Beneath this instruction is a listing. Transcribe from it only the stretch from the line with "mbind result_bind]. replace" through the line with "rewrite lines_concat by", both end lines included, exactly as written.
§
(* ===== verification/GossipPhases.v ===== *)
(** * Phases, expiry and stopped gossip sessions (opencsv-cli)

    Theorems on the phase file of [GossipSession.v]: exactly what [mark_phase] records, that a
    stopped session accepts nothing, and what a session does once its proposal has expired. *)

From S2P Require Import Prelude Text Field Commitments Kernel Anchor Batch Chain Accept Wire Block Bitcoin.
From S2P Require Import Network Peer FullScan Scan Client BatchV2 BatchDemo BatchInputs GossipFrame GossipDemo.
From S2P Require Import GossipStore GossipSession GossipSafety.
#[local] Open Scope Z_scope.

Lemma phase_parse_name p : phase_parse (phase_name p) = Ok p.
Proof. destruct p; vm_compute; reflexivity. Qed.

Lemma phase_name_line p : one_line (phase_name p) ∧ Forall is_scalar (phase_name p).
Proof.
  split; [|destruct p; apply lit_scalar].
  assert (forallb (λ c, negb (c =? 10) && negb (c =? 13)) (phase_name p) = true) as E by (by destruct p; vm_compute).
  unfold one_line. apply Forall_forall. intros c Hc%list_elem_of_In. rewrite forallb_forall in E.
  apply E in Hc. apply andb_true_iff in Hc as [Ha Hb]. bool_props. done.
Qed.

Lemma has_newline_line s : has_newline s = false ↔ one_line s.
Proof.
  unfold has_newline, one_line. induction s as [|c s IH]; [by split|]. cbn [existsb]. rewrite orb_false_iff, IH, Forall_cons.
  rewrite orb_false_iff, !Z.eqb_neq. done.
Qed.

Lemma utf8_app a b : utf8 (a ++ b) = utf8 a ++ utf8 b.
Proof. unfold utf8. by rewrite fmap_app, concat_app. Qed.

Section phases.
Context `{Poseidon, Sha256, BitcoinLib, Ecdsa, !Secp}.

(** The phase file's contents, and the event that follows it. *)
Definition phase_body (p : ProtocolPhase) (evidence : rstring) : bytes :=
  utf8 (phase_name p ++ [10] ++ evidence ++ [10]).
Definition phase_event (p : ProtocolPhase) (evidence : rstring) : rstring :=
  lit "phase " ++ phase_name p ++ [32] ++ evidence.

Lemma load_phase_body s p evidence : one_line evidence → Forall is_scalar evidence →
  files (disk s) !! PHASE = Some (phase_body p evidence) →
  load_phase s = if Z.of_nat (length (phase_body p evidence)) <=? 4096 then Ok (Some p)
                 else Err (GProtocol "file exceeds size policy").
Proof.
  intros Hl Hs Hf. destruct (phase_name_line p) as [Hn Hns]. unfold load_phase, exists_file. rewrite Hf.
  rewrite bool_decide_eq_true_2 by by eexists. unfold read_limited. rewrite Hf. cbn [ok_or mbind result_bind].
  rewrite Z.gtb_ltb. destruct (Z.leb_spec (Z.of_nat (length (phase_body p evidence))) 4096) as [HL|HL].
  - rewrite (proj2 (Z.ltb_ge _ _)) by done. cbn [refuse negb ensure mbind result_bind].
    rewrite (proj2 (from_utf8_exact _ (phase_name p ++ [10] ++ evidence ++ [10]))); [|split; [|done]].
    + cbn [ok_or mbind result_bind]. replace (phase_name p ++ [10] ++ evidence ++ [10])
        with (concat ((λ l, l ++ [10]) <$> [phase_name p; evidence])) by (cbn; by rewrite app_nil_r, <- app_assoc).
      rewrite lines_concat by (by repeat constructor). cbn [head ok_or mbind result_bind]. by rewrite phase_parse_name.
    + rewrite !Forall_app. split_and!; [done| |done|]; (constructor; [by left|constructor]).
  - by rewrite (proj2 (Z.ltb_lt _ _)).
Qed.


(** without storage faults, [mark_phase] writes the phase file exactly if its table allows the
    move; it then reports success only if the event fits 1024 bytes, and the phase can be loaded
    again only if the file fits 4096.  A move that is refused changes nothing. *)
Theorem mark_phase_exact next evidence s st shares : outcomes (disk s) = [] → Forall is_scalar evidence →
  one_line evidence → status s = Ok st → has_any_signature_share s = Ok shares →
  let '(r, s') := mark_phase next evidence s in
  if phase_allowed (st_phase st) next shares (st_manifests st) then
    files (disk s') !! PHASE = Some (phase_body next evidence) ∧
    untouched (λ q, log_file q ∨ q = PHASE) (files (disk s)) (files (disk s')) ∧
    (is_ok r = true ↔ Z.of_nat (length (utf8 (phase_event next evidence))) ≤ 1024) ∧
    load_phase s' = if Z.of_nat (length (phase_body next evidence)) <=? 4096 then Ok (Some next)
                    else Err (GProtocol "file exceeds size policy")
  else is_ok r = false ∧ s' = s.
Proof.
  intros Ho Hs Hl Est Esh. destruct (mark_phase next evidence s) as [r s'] eqn:E.
  pose proof (du_files _ _ _ (mark_phase_files next evidence _ _ _ E)) as Hu. unfold mark_phase in E.
  rewrite checked_bind, (proj2 (has_newline_line _)) in E by done. cbn [refuse negb ensure] in E.
  rewrite reading_bind, Est, prog_bind_eq in E.
  assert ((if bool_decide (next ∈ [AbortedBeforeSignature; ExpiredUnsigned])
           then reading has_any_signature_share else mret false) s =
          (Ok (bool_decide (next ∈ [AbortedBeforeSignature; ExpiredUnsigned]) && shares), s)) as Et.
  { case_bool_decide; [|done]. unfold reading. by rewrite Esh. }
  rewrite Et, checked_bind in E. clear Et.
  replace (phase_allowed (st_phase st) next (bool_decide (next ∈ [AbortedBeforeSignature; ExpiredUnsigned]) && shares)
    (st_manifests st)) with (phase_allowed (st_phase st) next shares (st_manifests st)) in E by (by destruct next).
  destruct (phase_allowed _ _ _ _); cbn [refuse negb ensure] in E; [|by injection E as <- <-].
  unfold persist_phase in E. rewrite prog_bind_eq, on_disk_eq in E. unfold atomic_write, all_or_nothing, storage in E.
  rewrite Ho in E. unfold append_event in E. rewrite reading_bind, on_disk_eq in E. cbn [disk set_disk] in E.
  pose proof (append_event_steady (max_event_bytes (relay_policy s)) (phase_event next evidence)
    (put_file PHASE (phase_body next evidence) (disk s)) Ho) as Ha. unfold phase_event, phase_body in Ha.
  cbn [relay_policy set_disk] in E. destruct (append_event_to _ _ _) as [x d]. injection E as <- <-.
  destruct Ha as (_ & Hlog & Hok). cbn [disk set_disk] in Hu |- *.
  assert (files d !! PHASE = Some (phase_body next evidence)) as Hp.
  { rewrite Hlog; [apply lookup_insert_eq|]. by intros [?|?]. }
  split_and!; [done|done| |by apply load_phase_body].
  rewrite Hok. unfold phase_event. split; [by intros [? _]|]. intros HL. split; [done|].
  apply has_newline_line. unfold one_line. rewrite !Forall_app. destruct (phase_name_line next) as [? _].
  split_and!; [|done| |done]; [|by repeat constructor]. by apply has_newline_line; vm_compute.
Qed.

(** in a phase that rejects messages, a frame is at most a duplicate, and changes nothing. *)
Theorem stopped_session_accepts_nothing s phase wire : load_phase s = Ok (Some phase) →
  rejects_new_protocol_messages phase = true →
  let '(r, s') := ingest wire s in s' = s ∧ r ≠ Ok Accepted.
Proof.
  intros Hl Hr. destruct (ingest wire s) as [r s'] eqn:E. unfold ingest in E.
  rewrite checked_bind in E. destruct (from_wire wire) as [f|]; [|by injection E as <- <-].
  rewrite reading_bind in E. destruct (verify_origin_authorization f s); [|by injection E as <- <-].
  rewrite reading_bind in E. destruct (exists_file (frame_path f) (disk s)).
  - rewrite reading_bind in E. destruct (read_limited _ _ _); [|by injection E as <- <-].
    rewrite checked_bind in E. destruct (from_wire a0); [|by injection E as <- <-].
    rewrite checked_bind in E. destruct (refuse _ _); by injection E as <- <-.
  - rewrite reading_bind, Hl, checked_bind, Hr in E. by injection E as <- <-.
Qed.

(** ** Expiry *)
Lemma load_proposal_parts s p : load_proposal s = Ok (Some p) →
  exists_file PROPOSAL (disk s) = true ∧ (∃ wire, read_limited PROPOSAL MAX_PAYLOAD_BYTES (disk s) = Ok wire ∧
    proposal_from_wire wire = Ok p) ∧ require_live_proposal p = Ok tt ∧
  validate_at p (sp_chain_id (s_policy s)) (current_height (s_policy s)) = Ok tt.
Proof.
  unfold load_proposal. destruct (exists_file _ _); [|done]. intros E. apply bind_Ok in E as (w & Ew & E).
  apply bind_Ok in E as (q & Eq & E). apply bind_Ok in E as ([] & El & E). apply bind_Ok in E as ([] & Ev & [= ->]).
  unfold batch_error in *. split_and!; [done| |done|].
  - exists w. split; [done|]. destruct (proposal_from_wire w); [by injection Eq as ->|done].
  - destruct (validate_at _ _ _) as [[]|]; [done|discriminate].
Qed.

Lemma load_proposal_expired s s' p : load_proposal s = Ok (Some p) →
  files (disk s') !! PROPOSAL = files (disk s) !! PROPOSAL → sp_chain_id (s_policy s') = sp_chain_id (s_policy s) →
  expiry_height p ≤ current_height (s_policy s') → load_proposal s' = Err (GBatch ExpiredProposal).
Proof.
  intros (Hx & (w & Hr & Hw) & Hlive & Hv)%load_proposal_parts Hf Hc Hh. unfold load_proposal, exists_file, read_limited in *.
  rewrite Hf, Hx, Hr. cbn [mbind result_bind]. rewrite Hw. cbn [batch_error mbind result_bind]. rewrite Hlive.
  cbn [mbind result_bind]. unfold validate_at in *. rewrite Hc. apply bind_Ok in Hv as ([] & -> & Hv). cbn [mbind result_bind].
  apply bind_Ok in Hv as ([] & -> & _). cbn [mbind result_bind]. rewrite Z.geb_leb, (proj2 (Z.leb_le _ _)) by done. done.
Qed.

(** once a verified tip reaches the proposal's expiry, the session can no longer tell its status,
    return a transaction it has signed, finalize a manifest, or record any phase, even that of a
    confirmed or expired batch. *)
Theorem expired_session_is_mute now tip age s s' p : load_proposal s = Ok (Some p) →
  refresh_verified_tip now tip age s = (Ok (), s') → expiry_height p ≤ vt_height tip →
  status s' = Err (GBatch ExpiredProposal) ∧
  (∀ id, signed_transaction id s' = Err (GBatch ExpiredProposal)) ∧
  latest_signed_transaction s' = Err (GBatch ExpiredProposal) ∧
  (∀ id, finalize_manifest id s' = (Err (GBatch ExpiredProposal), s')) ∧
  (∀ next evidence, has_newline evidence = false → mark_phase next evidence s' = (Err (GBatch ExpiredProposal), s')).
Proof.
  intros Hp Er Hh. pose proof (du_files _ _ _ (refresh_files _ _ _ _ _ _ Er)) as Hu.
  assert (s_policy s' = {| sp_chain_id := sp_chain_id (s_policy s); current_height := vt_height tip |}) as Hpol.
  { unfold refresh_verified_tip in Er. rewrite checked_bind in Er. destruct (receipt_error _); [|done].
    rewrite reading_bind in Er. destruct (refuse _ _); [|done]. rewrite checked_bind in Er. destruct (refuse _ _); [|done].
    rewrite prog_bind_eq in Er. unfold updating in Er. rewrite reading_bind, prog_bind_eq, on_disk_eq in Er.
    destruct (atomic_write _ _ _) as [[[]|] d]; [|done]. unfold append_event in Er. rewrite reading_bind, on_disk_eq in Er.
    destruct (append_event_to _ _ _) as [x d']. by injection Er as _ <-. }
  assert (load_proposal s' = Err (GBatch ExpiredProposal)) as El.
  { apply (load_proposal_expired s _ p); [done| |by rewrite Hpol|by rewrite Hpol].
    apply Hu. by intros [[?|?]|?]. }
  assert (status s' = Err (GBatch ExpiredProposal)) as Es by (unfold status; by rewrite El).
  assert (∀ m, transcript m s' = Err (GBatch ExpiredProposal)) as Et
    by (intros m; unfold transcript, proposal_or; by rewrite El).
  split_and!; [done| | | |].
  - intros id. unfold signed_transaction. by rewrite Et.
  - unfold latest_signed_transaction. by rewrite Et.
  - intros id. unfold finalize_manifest. by rewrite reading_bind, Et.
  - intros next evidence He. unfold mark_phase. rewrite checked_bind, He. cbn [refuse negb ensure].
    by rewrite reading_bind, Es.
Qed.
End phases.

(** ** A session with a proposal *)
Section demo.
#[local] Existing Instances demo_sponge small_sha256d small_sha256 demo_bitcoin byte_ecdsa byte_secp.

Definition demo_disk : Disk :=
  MkDisk {[ PROPOSAL := proposal_wire demo_proposal ]} ∅ false [].
Definition demo_session : Session := MkSession demo_disk
  {| sp_chain_id := replicate 32 x07; current_height := 100 |} relay_policy_default x05 [] ∅ 0.

Lemma mark_phase_exact_witness : ∃ s',
  mark_phase AbortedBeforeSignature (lit "operator") demo_session = (Ok tt, s') ∧
  load_phase s' = Ok (Some AbortedBeforeSignature).
Proof.
  pose proof (mark_phase_exact AbortedBeforeSignature (lit "operator") demo_session
    {| st_phase := Proposed; st_batch_id := Some (batch_id demo_proposal); st_commitments := 0; st_manifests := 0;
       latest_manifest_id := None; signature_shares := 0; required_signatures := 0 |} false eq_refl
    ltac:(apply lit_scalar) ltac:(by apply has_newline_line) ltac:(by vm_compute) ltac:(by vm_compute)) as Hm.
  destruct (mark_phase _ _ _) as [r s']. destruct Hm as (_ & _ & Hr & Hl). exists s'. split.
  - assert (is_ok r = true) as Hok by (apply Hr; by vm_compute). by destruct r as [[]|].
  - by rewrite Hl.
Defined.

Definition stopped_session : Session :=
  set_disk (put_file PHASE (phase_body Confirmed (lit "height=103")) demo_disk) demo_session.

Lemma stopped_session_accepts_nothing_witness : ∃ r, ingest (replicate 80 x00) stopped_session = (r, stopped_session).
Proof.
  pose proof (stopped_session_accepts_nothing stopped_session Confirmed (replicate 80 x00) ltac:(by vm_compute) eq_refl) as Hs.
  destruct (ingest _ _) as [r s']. destruct Hs as [-> _]. by exists r.
Defined.

Definition demo_tip : VerifiedChainTip :=
  {| vt_chain_id := replicate 32 x07; vt_height := 200; vt_hash := zeros 32; vt_verified_at := 1000 |}.

Lemma expired_session_is_mute_witness : ∃ s',
  refresh_verified_tip (Ok 1010) demo_tip {| secs := 60; nanos := 0 |} demo_session = (Ok tt, s') ∧
  status s' = Err (GBatch ExpiredProposal).
Proof.
  destruct (refresh_verified_tip (Ok 1010) demo_tip {| secs := 60; nanos := 0 |} demo_session) as [r s'] eqn:E.
  assert (r = Ok tt) as -> by (apply (f_equal fst) in E; cbn [fst] in E; rewrite <- E; by vm_compute).
  assert (load_proposal demo_session = Ok (Some demo_proposal)) as Hp by (vm_compute; reflexivity).
  exists s'. split; [reflexivity|].
  destruct (expired_session_is_mute (Ok 1010) demo_tip {| secs := 60; nanos := 0 |} demo_session s' demo_proposal
    Hp E ltac:(apply Z.le_refl)) as [Hs _]. exact Hs.
Defined.
End demo.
§
- Answer to this problem
    + cbn [ok_or mbind result_bind]. replace (phase_name p ++ [10] ++ evidence ++ [10])
        with (concat ((λ l, l ++ [10]) <$> [phase_name p; evidence])) by (cbn; by rewrite app_nil_r, <- app_assoc).
      rewrite lines_concat by (by repeat constructor). cbn [head ok_or mbind result_bind]. by rewrite phase_parse_name.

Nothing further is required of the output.